--- EXERCISE REQUIREMENTS ---
Look through the data below for the line with "s)) (storageKey.index key n)" and the line with "injection H as H.", then output those two and all lines in between, exactly as written.

--- SOURCE INFORMATION ---
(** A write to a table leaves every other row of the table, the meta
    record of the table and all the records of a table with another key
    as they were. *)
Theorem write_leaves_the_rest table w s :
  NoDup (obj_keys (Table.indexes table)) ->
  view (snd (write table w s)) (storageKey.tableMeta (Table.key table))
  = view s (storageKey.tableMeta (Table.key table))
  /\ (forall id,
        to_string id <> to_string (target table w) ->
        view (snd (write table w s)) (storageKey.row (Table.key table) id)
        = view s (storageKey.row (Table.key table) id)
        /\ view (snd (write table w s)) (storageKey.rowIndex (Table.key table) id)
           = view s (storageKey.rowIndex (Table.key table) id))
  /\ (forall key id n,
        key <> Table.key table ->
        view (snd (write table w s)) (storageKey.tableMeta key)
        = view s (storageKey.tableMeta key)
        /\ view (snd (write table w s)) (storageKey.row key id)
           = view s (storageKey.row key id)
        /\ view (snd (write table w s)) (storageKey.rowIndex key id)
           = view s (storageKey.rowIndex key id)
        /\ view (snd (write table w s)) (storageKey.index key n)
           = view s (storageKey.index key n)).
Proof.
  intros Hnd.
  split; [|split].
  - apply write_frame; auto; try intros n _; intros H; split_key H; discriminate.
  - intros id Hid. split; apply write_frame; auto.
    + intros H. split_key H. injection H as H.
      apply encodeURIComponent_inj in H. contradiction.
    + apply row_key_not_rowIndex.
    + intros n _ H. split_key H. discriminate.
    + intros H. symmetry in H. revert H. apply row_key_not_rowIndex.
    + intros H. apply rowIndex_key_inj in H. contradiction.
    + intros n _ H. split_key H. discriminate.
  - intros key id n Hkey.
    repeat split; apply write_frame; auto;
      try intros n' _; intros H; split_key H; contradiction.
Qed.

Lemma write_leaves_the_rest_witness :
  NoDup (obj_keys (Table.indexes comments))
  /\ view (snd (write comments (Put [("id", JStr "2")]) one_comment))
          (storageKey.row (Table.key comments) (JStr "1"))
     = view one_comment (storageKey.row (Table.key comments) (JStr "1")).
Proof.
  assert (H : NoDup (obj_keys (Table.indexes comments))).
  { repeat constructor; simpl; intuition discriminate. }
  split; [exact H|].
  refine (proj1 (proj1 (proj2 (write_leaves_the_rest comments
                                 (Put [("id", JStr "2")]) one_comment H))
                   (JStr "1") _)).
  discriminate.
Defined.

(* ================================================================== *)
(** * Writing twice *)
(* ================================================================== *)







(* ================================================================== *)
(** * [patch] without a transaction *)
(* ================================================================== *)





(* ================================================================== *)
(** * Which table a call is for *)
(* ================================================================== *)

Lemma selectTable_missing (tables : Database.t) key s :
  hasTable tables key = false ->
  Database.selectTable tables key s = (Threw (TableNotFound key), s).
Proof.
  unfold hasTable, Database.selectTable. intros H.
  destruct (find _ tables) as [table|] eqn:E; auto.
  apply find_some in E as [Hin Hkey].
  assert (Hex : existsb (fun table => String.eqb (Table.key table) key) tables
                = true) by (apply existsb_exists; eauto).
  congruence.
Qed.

--- EXERCISE SOLUTION ---
        /\ view (snd (write table w s)) (storageKey.index key n)
           = view s (storageKey.index key n)).
Proof.
  intros Hnd.
  split; [|split].
  - apply write_frame; auto; try intros n _; intros H; split_key H; discriminate.
  - intros id Hid. split; apply write_frame; auto.
    + intros H. split_key H. injection H as H.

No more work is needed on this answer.